--- START ---

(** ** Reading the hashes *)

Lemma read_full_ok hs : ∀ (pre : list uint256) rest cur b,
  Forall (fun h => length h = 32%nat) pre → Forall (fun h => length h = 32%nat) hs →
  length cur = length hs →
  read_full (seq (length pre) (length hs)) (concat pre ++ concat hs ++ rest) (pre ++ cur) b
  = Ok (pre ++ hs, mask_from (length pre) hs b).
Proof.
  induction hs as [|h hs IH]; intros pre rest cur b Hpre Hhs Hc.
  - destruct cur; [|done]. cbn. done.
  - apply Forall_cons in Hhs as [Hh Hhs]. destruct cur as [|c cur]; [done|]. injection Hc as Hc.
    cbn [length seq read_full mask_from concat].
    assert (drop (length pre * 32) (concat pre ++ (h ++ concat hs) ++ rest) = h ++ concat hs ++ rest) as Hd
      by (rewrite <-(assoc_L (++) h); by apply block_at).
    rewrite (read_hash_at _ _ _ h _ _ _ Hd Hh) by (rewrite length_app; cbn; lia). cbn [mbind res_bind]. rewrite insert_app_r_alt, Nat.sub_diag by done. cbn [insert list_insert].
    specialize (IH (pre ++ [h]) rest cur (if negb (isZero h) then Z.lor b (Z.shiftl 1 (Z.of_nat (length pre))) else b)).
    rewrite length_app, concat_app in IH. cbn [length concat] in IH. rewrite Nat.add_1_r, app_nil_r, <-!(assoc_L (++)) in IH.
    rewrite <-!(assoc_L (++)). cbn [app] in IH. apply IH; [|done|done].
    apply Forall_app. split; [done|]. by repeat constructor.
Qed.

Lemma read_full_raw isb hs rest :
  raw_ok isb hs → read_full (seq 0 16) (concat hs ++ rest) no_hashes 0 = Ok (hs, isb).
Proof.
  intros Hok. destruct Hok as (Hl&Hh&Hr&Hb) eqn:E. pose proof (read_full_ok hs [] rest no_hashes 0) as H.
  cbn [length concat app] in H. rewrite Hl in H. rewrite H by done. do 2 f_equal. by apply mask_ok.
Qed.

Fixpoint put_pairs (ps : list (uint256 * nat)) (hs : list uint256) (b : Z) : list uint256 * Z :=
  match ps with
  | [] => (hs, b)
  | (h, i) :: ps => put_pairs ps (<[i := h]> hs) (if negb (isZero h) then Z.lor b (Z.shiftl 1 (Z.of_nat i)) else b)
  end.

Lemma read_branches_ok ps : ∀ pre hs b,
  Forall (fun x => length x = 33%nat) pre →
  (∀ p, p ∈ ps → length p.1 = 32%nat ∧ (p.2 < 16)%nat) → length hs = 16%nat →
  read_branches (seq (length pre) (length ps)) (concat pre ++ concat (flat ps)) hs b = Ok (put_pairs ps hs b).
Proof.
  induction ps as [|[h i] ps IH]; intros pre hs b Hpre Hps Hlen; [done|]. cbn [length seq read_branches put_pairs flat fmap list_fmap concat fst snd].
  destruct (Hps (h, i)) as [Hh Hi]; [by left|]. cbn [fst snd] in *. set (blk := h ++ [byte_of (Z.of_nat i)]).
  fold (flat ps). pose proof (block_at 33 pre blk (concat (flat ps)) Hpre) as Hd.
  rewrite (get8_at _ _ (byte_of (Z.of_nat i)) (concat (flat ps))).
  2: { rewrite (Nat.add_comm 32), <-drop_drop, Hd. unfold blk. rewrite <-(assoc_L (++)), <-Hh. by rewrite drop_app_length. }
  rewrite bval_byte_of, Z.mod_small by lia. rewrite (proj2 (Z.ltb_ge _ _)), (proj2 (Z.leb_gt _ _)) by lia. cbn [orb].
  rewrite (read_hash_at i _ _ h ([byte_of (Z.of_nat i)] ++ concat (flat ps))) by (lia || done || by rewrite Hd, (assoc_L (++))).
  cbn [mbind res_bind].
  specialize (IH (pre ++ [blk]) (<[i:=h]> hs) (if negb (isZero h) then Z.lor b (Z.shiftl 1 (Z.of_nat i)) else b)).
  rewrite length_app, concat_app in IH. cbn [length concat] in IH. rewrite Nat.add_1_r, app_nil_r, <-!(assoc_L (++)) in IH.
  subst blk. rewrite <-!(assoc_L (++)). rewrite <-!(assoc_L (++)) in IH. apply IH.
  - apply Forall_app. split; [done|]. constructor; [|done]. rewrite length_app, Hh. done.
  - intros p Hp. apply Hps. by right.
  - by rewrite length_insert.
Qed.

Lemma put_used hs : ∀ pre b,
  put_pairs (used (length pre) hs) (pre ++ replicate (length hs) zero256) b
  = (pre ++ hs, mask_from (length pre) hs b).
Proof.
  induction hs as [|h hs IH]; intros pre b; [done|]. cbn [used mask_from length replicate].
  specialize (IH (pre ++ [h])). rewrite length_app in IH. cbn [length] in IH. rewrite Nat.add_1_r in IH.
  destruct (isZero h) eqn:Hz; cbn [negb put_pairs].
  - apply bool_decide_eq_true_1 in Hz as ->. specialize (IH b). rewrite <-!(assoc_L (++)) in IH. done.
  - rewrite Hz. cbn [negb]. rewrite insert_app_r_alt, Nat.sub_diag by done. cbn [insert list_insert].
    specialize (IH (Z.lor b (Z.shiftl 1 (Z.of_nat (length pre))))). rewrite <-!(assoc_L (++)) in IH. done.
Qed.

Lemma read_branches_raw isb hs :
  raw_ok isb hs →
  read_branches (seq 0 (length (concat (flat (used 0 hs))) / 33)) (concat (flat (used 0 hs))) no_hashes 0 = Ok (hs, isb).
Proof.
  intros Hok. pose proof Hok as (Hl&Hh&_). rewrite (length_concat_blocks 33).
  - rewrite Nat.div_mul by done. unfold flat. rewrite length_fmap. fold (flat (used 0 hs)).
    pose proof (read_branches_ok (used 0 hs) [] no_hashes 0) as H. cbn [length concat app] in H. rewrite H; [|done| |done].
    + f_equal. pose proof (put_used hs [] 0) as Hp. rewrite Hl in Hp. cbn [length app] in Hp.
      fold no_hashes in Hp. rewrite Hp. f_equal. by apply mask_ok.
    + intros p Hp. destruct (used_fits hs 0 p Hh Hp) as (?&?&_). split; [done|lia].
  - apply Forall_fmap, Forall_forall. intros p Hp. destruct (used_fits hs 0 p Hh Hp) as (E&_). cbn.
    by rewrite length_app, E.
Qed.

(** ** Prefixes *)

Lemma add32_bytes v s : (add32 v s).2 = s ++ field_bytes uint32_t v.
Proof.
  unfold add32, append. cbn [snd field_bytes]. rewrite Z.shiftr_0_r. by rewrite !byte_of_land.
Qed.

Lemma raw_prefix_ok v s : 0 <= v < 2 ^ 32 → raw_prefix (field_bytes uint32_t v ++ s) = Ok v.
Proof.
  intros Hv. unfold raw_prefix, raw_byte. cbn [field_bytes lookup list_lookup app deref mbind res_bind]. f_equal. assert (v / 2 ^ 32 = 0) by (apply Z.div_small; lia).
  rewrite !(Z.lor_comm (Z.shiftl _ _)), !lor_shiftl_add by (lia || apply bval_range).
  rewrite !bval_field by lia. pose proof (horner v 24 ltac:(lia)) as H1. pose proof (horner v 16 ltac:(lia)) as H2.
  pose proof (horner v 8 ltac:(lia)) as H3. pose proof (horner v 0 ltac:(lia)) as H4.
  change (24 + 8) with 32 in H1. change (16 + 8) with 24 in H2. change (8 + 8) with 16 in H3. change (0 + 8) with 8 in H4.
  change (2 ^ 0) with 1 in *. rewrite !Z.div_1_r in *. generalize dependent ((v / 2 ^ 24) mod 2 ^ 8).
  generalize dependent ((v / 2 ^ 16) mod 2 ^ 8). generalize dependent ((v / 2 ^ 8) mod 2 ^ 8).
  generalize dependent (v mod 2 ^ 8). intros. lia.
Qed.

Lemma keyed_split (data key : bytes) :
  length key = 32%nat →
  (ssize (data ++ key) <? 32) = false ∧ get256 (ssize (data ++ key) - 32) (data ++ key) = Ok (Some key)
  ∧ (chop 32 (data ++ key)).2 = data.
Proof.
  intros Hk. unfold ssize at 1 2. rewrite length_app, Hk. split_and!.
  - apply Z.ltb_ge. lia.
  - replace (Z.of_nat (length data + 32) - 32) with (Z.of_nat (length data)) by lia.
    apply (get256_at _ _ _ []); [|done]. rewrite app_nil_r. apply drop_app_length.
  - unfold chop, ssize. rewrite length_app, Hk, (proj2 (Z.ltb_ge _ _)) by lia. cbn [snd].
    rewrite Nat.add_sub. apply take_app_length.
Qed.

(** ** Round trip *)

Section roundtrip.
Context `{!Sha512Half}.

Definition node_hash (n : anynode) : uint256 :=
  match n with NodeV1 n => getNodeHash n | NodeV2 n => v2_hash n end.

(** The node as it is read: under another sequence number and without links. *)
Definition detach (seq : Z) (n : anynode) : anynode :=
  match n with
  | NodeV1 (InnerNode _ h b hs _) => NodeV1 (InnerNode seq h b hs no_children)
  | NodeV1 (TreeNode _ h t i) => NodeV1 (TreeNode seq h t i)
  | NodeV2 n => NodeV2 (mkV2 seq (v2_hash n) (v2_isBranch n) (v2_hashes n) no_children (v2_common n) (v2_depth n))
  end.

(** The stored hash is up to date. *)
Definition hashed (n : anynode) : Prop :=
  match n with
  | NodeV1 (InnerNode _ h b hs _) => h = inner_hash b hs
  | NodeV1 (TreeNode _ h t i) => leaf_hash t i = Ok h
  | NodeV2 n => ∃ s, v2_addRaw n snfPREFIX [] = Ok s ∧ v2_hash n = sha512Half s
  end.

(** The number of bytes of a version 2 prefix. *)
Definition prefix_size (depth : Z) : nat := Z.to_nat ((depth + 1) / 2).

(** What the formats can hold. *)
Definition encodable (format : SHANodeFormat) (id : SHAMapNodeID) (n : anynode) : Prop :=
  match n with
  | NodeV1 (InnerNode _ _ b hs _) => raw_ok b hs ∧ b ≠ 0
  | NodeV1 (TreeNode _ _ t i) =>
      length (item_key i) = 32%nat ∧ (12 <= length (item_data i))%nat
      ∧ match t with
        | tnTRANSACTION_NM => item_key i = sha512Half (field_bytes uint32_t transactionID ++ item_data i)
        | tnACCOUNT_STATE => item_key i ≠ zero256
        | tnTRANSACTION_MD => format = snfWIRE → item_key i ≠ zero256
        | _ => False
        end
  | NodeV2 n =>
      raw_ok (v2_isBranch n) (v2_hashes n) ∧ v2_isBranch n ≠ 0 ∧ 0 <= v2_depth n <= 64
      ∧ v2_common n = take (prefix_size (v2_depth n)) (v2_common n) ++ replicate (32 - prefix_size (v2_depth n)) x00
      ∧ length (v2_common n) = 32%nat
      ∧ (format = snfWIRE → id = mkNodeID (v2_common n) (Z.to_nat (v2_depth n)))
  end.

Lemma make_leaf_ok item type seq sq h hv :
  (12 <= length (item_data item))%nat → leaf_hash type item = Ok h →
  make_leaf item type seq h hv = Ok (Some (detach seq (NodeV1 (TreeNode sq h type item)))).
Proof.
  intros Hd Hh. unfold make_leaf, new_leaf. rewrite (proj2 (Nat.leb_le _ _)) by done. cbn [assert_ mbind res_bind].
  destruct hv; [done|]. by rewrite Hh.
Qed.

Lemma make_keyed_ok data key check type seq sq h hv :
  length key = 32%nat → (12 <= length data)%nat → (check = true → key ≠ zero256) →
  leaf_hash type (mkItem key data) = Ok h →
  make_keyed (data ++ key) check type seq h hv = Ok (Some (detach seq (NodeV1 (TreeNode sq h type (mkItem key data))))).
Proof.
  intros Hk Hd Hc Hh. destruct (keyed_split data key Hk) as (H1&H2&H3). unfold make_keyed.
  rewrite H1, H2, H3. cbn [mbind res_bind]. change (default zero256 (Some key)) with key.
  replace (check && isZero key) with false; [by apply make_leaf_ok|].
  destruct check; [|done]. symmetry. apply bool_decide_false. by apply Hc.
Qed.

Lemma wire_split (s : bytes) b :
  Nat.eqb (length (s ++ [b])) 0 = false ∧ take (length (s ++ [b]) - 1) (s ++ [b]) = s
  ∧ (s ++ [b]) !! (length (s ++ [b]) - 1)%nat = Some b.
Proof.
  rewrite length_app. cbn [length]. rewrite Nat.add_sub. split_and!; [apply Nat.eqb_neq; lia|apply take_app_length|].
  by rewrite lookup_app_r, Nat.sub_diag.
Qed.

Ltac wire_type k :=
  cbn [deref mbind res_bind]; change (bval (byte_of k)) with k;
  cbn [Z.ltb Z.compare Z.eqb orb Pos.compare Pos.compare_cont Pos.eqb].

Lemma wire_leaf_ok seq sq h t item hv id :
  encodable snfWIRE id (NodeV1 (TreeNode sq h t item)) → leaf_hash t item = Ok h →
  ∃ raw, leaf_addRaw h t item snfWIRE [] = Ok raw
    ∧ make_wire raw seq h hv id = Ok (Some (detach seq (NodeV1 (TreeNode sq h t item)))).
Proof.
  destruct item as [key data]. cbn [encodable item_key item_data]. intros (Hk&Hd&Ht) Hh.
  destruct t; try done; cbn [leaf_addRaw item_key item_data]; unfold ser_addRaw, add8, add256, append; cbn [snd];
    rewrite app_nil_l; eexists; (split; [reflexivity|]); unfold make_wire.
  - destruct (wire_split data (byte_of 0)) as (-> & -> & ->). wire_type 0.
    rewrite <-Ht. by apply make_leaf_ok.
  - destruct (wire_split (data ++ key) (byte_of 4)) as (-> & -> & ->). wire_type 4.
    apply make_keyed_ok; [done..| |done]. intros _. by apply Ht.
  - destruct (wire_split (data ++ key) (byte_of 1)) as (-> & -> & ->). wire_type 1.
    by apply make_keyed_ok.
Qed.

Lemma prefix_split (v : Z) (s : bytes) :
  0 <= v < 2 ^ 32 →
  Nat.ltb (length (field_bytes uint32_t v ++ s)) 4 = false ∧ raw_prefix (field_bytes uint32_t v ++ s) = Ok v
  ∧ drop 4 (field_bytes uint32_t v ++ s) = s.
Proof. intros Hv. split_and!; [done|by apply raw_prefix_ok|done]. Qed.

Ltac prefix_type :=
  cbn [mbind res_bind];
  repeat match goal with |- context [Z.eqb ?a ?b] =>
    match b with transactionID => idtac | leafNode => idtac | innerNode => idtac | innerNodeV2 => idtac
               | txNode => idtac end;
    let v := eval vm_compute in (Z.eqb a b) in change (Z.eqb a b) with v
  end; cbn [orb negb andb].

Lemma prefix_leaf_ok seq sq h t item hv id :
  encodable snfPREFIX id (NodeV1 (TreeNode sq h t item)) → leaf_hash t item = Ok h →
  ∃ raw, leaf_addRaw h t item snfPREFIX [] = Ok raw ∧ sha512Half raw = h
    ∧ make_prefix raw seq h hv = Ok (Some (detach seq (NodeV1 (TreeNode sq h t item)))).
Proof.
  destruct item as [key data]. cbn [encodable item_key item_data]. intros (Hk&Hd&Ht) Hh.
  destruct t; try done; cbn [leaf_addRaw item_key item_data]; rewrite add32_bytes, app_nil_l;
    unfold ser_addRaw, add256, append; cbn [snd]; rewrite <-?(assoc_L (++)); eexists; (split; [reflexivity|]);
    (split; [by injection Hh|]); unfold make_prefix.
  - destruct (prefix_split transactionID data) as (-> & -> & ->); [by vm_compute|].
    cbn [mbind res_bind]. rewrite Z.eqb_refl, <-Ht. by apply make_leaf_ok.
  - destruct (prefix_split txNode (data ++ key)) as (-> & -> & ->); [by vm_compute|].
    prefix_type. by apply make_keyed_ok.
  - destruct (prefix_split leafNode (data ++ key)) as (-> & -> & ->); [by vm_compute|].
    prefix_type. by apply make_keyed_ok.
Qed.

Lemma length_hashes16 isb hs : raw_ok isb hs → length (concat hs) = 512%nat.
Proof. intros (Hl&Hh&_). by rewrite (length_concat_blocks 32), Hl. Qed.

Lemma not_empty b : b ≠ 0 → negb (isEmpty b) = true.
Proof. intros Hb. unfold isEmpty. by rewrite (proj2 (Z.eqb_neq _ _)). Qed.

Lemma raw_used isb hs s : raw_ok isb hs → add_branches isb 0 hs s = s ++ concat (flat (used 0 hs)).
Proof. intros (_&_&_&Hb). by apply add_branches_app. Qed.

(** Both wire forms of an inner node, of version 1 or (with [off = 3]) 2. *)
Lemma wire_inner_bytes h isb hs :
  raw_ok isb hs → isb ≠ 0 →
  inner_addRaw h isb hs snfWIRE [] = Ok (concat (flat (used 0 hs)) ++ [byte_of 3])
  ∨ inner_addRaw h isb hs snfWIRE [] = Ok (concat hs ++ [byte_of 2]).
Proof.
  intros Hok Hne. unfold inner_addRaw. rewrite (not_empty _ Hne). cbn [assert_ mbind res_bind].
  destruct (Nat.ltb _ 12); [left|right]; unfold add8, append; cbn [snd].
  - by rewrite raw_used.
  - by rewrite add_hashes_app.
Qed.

--- END ---

- _Exercise description_:
How many lines of the entries above hold the string "then"? Reply with the number alone.

- _Result of this exercise_:
3